WHAT TO PRODUCE – Scan the material for the string "ZGetRank" and copy out every line in which it occurs.

*** Opening MATERIAL FOR THIS EXERCISE ***

(** What each command means on the sorted list of pairs; [None] when the caller
    breaks the contract: a NaN, an element inserted twice, an update of an
    element that is not there, a rank that is not 1-based, a string range on
    elements of several scores. *)
Definition spec_zop (l : list zpair) (op : zop) : option (list zpair * zres) :=
  match op with
  | ZInsert d e rs =>
    if isnan d || zmem_in (d, e) l || negb (bool_decide (is_Some (zslRandomLevel rs))) then None
    else Some (zins (d, e) l, RUnit)
  | ZDelete d e => if isnan d then None else Some (zdel (d, e) l, RFound (zmem_in (d, e) l))
  | ZUpdateScore cur e d rs =>
    if isnan cur || isnan d || negb (zmem_in (cur, e) l) || zmem_in (d, e) (zdel (cur, e) l) ||
       negb (bool_decide (is_Some (zslRandomLevel rs))) then None
    else Some (zins (d, e) (zdel (cur, e) l), RUnit)
  | ZDeleteRangeByScore range =>
    let inside := in_seg (lo_score range) (hi_score range) in
    Some (drop_if inside l, RRemoved (snd <$> pick inside l))
  | ZDeleteRangeByLex range =>
    let inside := in_seg (lo_lex range) (hi_lex range) in
    if same_scoreb l then Some (drop_if inside l, RRemoved (snd <$> pick inside l)) else None
  | ZDeleteRangeByRank start end_ =>
    if (0 <=? start) && (start <? 2 ^ 32) && (0 <=? end_) && (end_ <? 2 ^ 32) then
      let k := Nat.min (Z.to_nat (start - 1)) (length l) in
      Some (take k l ++ drop (Nat.max k (Z.to_nat end_)) l, RRemoved (snd <$> drop k (take (Z.to_nat end_) l)))
    else None
  | ZGetRank d e => if isnan d then None else Some (l, RRank (zrank (d, e) l))
  | ZGetElementByRank rank => if 1 <=? rank then Some (l, RNode (l !! Z.to_nat (rank - 1))) else None
  | ZFirstInRange range => Some (l, RNode (head (pick (in_seg (lo_score range) (hi_score range)) l)))
  | ZLastInRange range => Some (l, RNode (last (pick (in_seg (lo_score range) (hi_score range)) l)))
  | ZFirstInLexRange range =>
    if same_scoreb l then Some (l, RNode (head (pick (in_seg (lo_lex range) (hi_lex range)) l))) else None
  | ZLastInLexRange range =>
    if same_scoreb l then Some (l, RNode (last (pick (in_seg (lo_lex range) (hi_lex range)) l))) else None
  end.

Fixpoint spec_zops (l : list zpair) (ops : list zop) : option (list zpair * list zres) :=
  match ops with
  | [] => Some (l, [])
  | op :: ops => '(l, r) ← spec_zop l op; '(l, rs) ← spec_zops l ops; Some (l, r :: rs)
  end.

Section Run.
Context (jl : nat -> option loc * Z) (jb : option loc) (newloc : zmem -> loc).

Definition run_zop (m : zmem) (zsl : zskiplist) (op : zop) : option (zmem * zskiplist * zres) :=
  match op with
  | ZInsert d e rs => '(m, zsl, _) ← zslInsert jl jb m zsl (newloc m) rs d e; Some (m, zsl, RUnit)
  | ZDelete d e => '(m, zsl, _, found) ← zslDelete m zsl d e false; Some (m, zsl, RFound found)
  | ZUpdateScore cur e d rs => '(m, zsl, _) ← zslUpdateScore jl jb m zsl (newloc m) rs cur e d; Some (m, zsl, RUnit)
  | ZDeleteRangeByScore range => '(m, zsl, es) ← zslDeleteRangeByScore m zsl range; Some (m, zsl, RRemoved es)
  | ZDeleteRangeByLex range => '(m, zsl, es) ← zslDeleteRangeByLex m zsl range; Some (m, zsl, RRemoved es)
  | ZDeleteRangeByRank start end_ => '(m, zsl, es) ← zslDeleteRangeByRank m zsl start end_; Some (m, zsl, RRemoved es)
  | ZGetRank d e => r ← zslGetRank m zsl d e; Some (m, zsl, RRank r)
  | ZGetElementByRank rank => x ← zslGetElementByRank m zsl rank; p ← node_pair m x; Some (m, zsl, RNode p)
  | ZFirstInRange range => x ← zslFirstInRange m zsl range; p ← node_pair m x; Some (m, zsl, RNode p)
  | ZLastInRange range => x ← zslLastInRange m zsl range; p ← node_pair m x; Some (m, zsl, RNode p)
  | ZFirstInLexRange range => x ← zslFirstInLexRange m zsl range; p ← node_pair m x; Some (m, zsl, RNode p)
  | ZLastInLexRange range => x ← zslLastInLexRange m zsl range; p ← node_pair m x; Some (m, zsl, RNode p)
  end.

Fixpoint run_zops (m : zmem) (zsl : zskiplist) (ops : list zop) : option (zmem * zskiplist * list zres) :=
  match ops with
  | [] => Some (m, zsl, [])
  | op :: ops =>
    '(m, zsl, r) ← run_zop m zsl op;
    '(m, zsl, rs) ← run_zops m zsl ops;
    Some (m, zsl, r :: rs)
  end.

*** Closing MATERIAL FOR THIS EXERCISE ***

EXERCISE SOLUTION –
  | ZGetRank d e => if isnan d then None else Some (l, RRank (zrank (d, e) l))
  | ZGetRank d e => r ← zslGetRank m zsl d e; Some (m, zsl, RRank r)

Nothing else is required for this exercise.